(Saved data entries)
- - - - - - -

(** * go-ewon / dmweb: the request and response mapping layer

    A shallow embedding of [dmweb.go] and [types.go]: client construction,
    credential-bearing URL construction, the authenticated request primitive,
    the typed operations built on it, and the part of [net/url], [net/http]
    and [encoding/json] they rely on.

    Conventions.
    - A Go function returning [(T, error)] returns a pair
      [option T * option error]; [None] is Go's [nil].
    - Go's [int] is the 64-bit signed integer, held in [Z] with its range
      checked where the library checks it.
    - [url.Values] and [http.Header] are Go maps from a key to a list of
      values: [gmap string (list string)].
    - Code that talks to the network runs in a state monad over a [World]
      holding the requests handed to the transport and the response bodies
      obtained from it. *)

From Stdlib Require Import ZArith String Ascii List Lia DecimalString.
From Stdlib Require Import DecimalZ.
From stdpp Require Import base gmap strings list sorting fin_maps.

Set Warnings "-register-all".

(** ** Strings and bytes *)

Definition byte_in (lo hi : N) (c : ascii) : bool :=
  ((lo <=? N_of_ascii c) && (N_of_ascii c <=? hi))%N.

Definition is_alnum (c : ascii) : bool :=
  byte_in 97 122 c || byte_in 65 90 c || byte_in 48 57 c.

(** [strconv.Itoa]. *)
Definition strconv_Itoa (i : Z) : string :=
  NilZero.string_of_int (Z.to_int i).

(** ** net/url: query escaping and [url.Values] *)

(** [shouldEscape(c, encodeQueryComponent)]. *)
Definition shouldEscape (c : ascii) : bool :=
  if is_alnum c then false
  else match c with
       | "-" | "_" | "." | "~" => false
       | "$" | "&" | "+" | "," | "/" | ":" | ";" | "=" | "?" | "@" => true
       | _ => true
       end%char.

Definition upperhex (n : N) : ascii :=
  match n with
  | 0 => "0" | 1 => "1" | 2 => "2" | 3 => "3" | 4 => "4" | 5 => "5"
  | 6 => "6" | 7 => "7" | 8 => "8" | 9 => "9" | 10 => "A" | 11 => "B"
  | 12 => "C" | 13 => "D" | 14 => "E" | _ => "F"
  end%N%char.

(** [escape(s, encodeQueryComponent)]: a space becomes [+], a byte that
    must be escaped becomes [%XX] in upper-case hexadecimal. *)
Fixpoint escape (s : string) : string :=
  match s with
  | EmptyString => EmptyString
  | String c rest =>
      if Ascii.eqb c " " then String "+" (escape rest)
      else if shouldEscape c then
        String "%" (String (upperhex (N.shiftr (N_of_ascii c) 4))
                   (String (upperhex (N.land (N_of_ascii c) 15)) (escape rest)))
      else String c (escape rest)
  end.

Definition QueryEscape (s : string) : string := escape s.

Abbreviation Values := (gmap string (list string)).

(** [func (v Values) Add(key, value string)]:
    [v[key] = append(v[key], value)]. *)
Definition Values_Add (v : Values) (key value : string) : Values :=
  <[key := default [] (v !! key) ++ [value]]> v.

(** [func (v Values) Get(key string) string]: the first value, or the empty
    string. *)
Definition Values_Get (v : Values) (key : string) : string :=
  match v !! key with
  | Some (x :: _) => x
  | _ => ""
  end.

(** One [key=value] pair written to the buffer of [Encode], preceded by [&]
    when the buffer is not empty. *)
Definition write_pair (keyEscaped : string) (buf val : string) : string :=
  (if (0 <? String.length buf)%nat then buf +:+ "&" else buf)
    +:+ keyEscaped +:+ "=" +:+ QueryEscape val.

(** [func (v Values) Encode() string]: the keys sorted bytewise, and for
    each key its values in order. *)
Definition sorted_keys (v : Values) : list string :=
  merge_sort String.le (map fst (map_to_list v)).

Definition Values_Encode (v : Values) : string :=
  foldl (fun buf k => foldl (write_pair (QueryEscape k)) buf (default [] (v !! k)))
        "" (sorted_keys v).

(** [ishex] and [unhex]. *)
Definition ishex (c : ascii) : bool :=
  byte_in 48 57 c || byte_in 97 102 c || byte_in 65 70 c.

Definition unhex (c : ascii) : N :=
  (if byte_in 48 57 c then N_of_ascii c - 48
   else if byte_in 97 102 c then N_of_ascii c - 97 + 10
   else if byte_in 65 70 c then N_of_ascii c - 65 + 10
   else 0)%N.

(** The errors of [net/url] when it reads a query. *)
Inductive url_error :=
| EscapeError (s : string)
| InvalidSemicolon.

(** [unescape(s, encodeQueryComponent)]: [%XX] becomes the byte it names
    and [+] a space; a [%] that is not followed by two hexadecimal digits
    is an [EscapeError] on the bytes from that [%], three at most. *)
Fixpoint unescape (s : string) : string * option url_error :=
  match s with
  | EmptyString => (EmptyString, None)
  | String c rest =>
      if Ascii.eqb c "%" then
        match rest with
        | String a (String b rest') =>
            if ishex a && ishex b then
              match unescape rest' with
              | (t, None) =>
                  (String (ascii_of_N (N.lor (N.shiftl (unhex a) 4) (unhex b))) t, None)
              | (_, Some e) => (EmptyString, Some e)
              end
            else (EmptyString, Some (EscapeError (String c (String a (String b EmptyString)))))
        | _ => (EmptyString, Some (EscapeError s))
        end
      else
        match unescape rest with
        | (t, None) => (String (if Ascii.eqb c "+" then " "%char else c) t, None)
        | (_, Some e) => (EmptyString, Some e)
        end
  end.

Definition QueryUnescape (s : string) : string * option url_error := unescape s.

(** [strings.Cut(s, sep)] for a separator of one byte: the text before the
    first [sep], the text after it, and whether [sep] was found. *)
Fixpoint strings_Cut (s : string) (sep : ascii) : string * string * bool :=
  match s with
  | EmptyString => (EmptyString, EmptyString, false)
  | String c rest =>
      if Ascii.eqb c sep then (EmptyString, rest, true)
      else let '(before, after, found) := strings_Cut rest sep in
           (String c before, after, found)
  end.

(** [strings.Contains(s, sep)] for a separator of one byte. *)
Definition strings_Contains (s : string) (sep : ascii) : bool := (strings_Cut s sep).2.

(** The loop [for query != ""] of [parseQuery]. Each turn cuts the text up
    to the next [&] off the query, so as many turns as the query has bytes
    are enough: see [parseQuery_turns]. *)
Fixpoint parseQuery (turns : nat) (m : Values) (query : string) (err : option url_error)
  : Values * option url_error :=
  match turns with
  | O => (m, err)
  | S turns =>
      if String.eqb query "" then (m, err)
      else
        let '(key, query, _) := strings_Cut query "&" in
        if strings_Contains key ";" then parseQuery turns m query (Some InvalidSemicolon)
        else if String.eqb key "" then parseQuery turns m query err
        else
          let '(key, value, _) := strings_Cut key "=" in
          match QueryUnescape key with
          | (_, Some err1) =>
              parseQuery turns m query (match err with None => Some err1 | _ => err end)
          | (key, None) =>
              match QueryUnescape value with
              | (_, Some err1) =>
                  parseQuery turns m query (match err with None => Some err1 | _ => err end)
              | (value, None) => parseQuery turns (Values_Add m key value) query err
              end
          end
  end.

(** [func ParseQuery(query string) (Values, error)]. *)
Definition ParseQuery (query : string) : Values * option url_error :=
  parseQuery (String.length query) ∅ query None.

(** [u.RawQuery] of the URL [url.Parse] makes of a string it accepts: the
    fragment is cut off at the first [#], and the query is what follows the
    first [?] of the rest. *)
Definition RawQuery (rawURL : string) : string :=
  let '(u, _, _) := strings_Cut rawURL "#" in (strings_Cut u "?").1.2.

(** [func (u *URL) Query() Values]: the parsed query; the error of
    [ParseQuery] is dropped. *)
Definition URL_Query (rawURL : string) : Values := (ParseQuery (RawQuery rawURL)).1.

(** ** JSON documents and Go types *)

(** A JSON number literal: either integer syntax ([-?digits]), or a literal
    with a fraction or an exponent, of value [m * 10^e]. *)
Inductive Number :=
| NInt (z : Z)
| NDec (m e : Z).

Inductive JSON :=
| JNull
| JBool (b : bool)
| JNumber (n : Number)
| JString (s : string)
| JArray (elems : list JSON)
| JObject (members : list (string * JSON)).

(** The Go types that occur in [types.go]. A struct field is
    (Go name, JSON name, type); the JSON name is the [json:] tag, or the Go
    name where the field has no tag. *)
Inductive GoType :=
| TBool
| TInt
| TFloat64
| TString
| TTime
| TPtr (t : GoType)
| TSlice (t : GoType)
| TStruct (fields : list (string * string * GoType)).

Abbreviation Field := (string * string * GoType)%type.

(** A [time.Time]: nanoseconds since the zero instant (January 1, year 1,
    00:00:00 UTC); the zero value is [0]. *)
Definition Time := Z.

- - - - - - -

Work request: Write out, word for word, every line from the one containing "with a fraction" through the last line of the records above.

Answer:
    with a fraction or an exponent, of value [m * 10^e]. *)
Inductive Number :=
| NInt (z : Z)
| NDec (m e : Z).

Inductive JSON :=
| JNull
| JBool (b : bool)
| JNumber (n : Number)
| JString (s : string)
| JArray (elems : list JSON)
| JObject (members : list (string * JSON)).

(** The Go types that occur in [types.go]. A struct field is
    (Go name, JSON name, type); the JSON name is the [json:] tag, or the Go
    name where the field has no tag. *)
Inductive GoType :=
| TBool
| TInt
| TFloat64
| TString
| TTime
| TPtr (t : GoType)
| TSlice (t : GoType)
| TStruct (fields : list (string * string * GoType)).

Abbreviation Field := (string * string * GoType)%type.

(** A [time.Time]: nanoseconds since the zero instant (January 1, year 1,
    00:00:00 UTC); the zero value is [0]. *)
Definition Time := Z.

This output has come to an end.